## THE DATA

—————

(* ===== verification/Documents.v ===== *)
(** * Documents: src/search/types.rs and src/ingestion/types.rs, and the site they live on

    The data that search, ingestion and indexing share, and [Site], the four distributed components
    their handlers are given by main.rs. *)

From S2P Require Import Prelude Membership Partitioner Net Topology Text.
From S2P Require Storage StorageNet Queue QueueNet.

#[local] Open Scope Z_scope.

(** ** src/search/types.rs *)

Record BookMetadata := mkBook {
  bm_book_id : text; bm_title : text; bm_author : text; bm_language : text;
  bm_year : option Z; bm_word_count : nat; bm_unique_words : nat }.

Record SearchResultItem := mkItem {
  item_book_id : text; item_title : text; item_author : text; item_score : nat }.
Record SearchResponse := mkSearchResponse {
  sr_query : text; sr_filters : gmap string string; sr_total_count : nat; sr_count : nat;
  sr_results : list SearchResultItem }.

(** ** src/ingestion/types.rs *)

Record RawDocument := mkRaw {
  rd_book_id : text; rd_header : text; rd_body : text; rd_source_url : text }.
Record IngestResponse := mkIngest { ir_book_id : text; ir_status : string; ir_source_url : text }.
Record IngestStatusResponse := mkIngestStatus { is_book_id : text; is_status : string }.
Record IndexTaskPayload := mkIndexTask { it_book_id : text }.

(** [serde_json::Value], as far as the program looks into it: what [from_value] reads as an
    [IndexTaskPayload], or some JSON that it refuses.  [/task/submit] accepts both. *)
Inductive Value := IndexTask (payload : IndexTaskPayload) | OtherJson (json : string).

Definition to_value (payload : IndexTaskPayload) : Value := IndexTask payload.
Definition from_value (v : Value) : result IndexTaskPayload :=
  match v with IndexTask payload => Ok payload | OtherJson _ => Err "from_value failed" end.

(** ** The site *)

(** The components a handler is given.  Each has its own script of faults, ids and clock readings. *)
Record Site := mkSite {
  datalake : World (Storage.DistributedMap string RawDocument);
  books : World (Storage.DistributedMap string BookMetadata);
  index_map : World (Storage.DistributedMap string (list text));
  tasks : World (Queue.DistributedQueue Value);
}.

Definition in_datalake {A} (m : ST (World (Storage.DistributedMap string RawDocument)) A)
    : ST Site A := fun s =>
  let '(a, w) := m (datalake s) in (a, mkSite w (books s) (index_map s) (tasks s)).
Definition in_books {A} (m : ST (World (Storage.DistributedMap string BookMetadata)) A)
    : ST Site A := fun s =>
  let '(a, w) := m (books s) in (a, mkSite (datalake s) w (index_map s) (tasks s)).
Definition in_index {A} (m : ST (World (Storage.DistributedMap string (list text))) A)
    : ST Site A := fun s =>
  let '(a, w) := m (index_map s) in (a, mkSite (datalake s) (books s) w (tasks s)).
Definition in_tasks {A} (m : ST (World (Queue.DistributedQueue Value)) A)
    : ST Site A := fun s =>
  let '(a, w) := m (tasks s) in (a, mkSite (datalake s) (books s) (index_map s) w).

Definition set_datalake w s := mkSite w (books s) (index_map s) (tasks s).
Definition set_books w s := mkSite (datalake s) w (index_map s) (tasks s).
Definition set_index w s := mkSite (datalake s) (books s) w (tasks s).
Definition set_tasks w s := mkSite (datalake s) (books s) (index_map s) w.

(** The task that ingestion and search submit. *)
Definition index_task (book_id : text) : Queue.Task Value :=
  Queue.Execute "index_document" (to_value (mkIndexTask book_id)).

Lemma in_datalake_eq {A} (m : ST _ A) s a w :
  m (datalake s) = (a, w) -> in_datalake m s = (a, set_datalake w s).
Proof. unfold in_datalake. by intros ->. Qed.
Lemma in_books_eq {A} (m : ST _ A) s a w :
  m (books s) = (a, w) -> in_books m s = (a, set_books w s).
Proof. unfold in_books. by intros ->. Qed.
Lemma in_index_eq {A} (m : ST _ A) s a w :
  m (index_map s) = (a, w) -> in_index m s = (a, set_index w s).
Proof. unfold in_index. by intros ->. Qed.
Lemma in_tasks_eq {A} (m : ST _ A) s a w :
  m (tasks s) = (a, w) -> in_tasks m s = (a, set_tasks w s).
Proof. unfold in_tasks. by intros ->. Qed.

(** Writing a component back as it was. *)
Lemma set_datalake_id s : set_datalake (datalake s) s = s.
Proof. by destruct s. Qed.
Lemma set_books_id s : set_books (books s) s = s.
Proof. by destruct s. Qed.
Lemma set_index_id s : set_index (index_map s) s = s.
Proof. by destruct s. Qed.

(** ** Encodings, for examples *)

#[export] Instance RawDocument_eq_dec : EqDecision RawDocument.
Proof. solve_decision. Defined.
#[export] Instance RawDocument_countable : Countable RawDocument.
Proof.
  refine (inj_countable' (fun d => (rd_book_id d, rd_header d, rd_body d, rd_source_url d))
    (fun '(i, h, b, u) => mkRaw i h b u) _). by intros [].
Defined.
#[export] Instance BookMetadata_eq_dec : EqDecision BookMetadata.
Proof. solve_decision. Defined.
#[export] Instance BookMetadata_countable : Countable BookMetadata.
Proof.
  refine (inj_countable' (fun b => (bm_book_id b, bm_title b, bm_author b, bm_language b,
      bm_year b, bm_word_count b, bm_unique_words b))
    (fun '(i, t, a, l, y, w, u) => mkBook i t a l y w u) _). by intros [].
Defined.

—————

## EXERCISE DETAILS
Pull out all lines in the data above that include "list".

## ANSWER TO THIS EXERCISE
  sr_results : list SearchResultItem }.
  index_map : World (Storage.DistributedMap string (list text));
Definition in_index {A} (m : ST (World (Storage.DistributedMap string (list text))) A)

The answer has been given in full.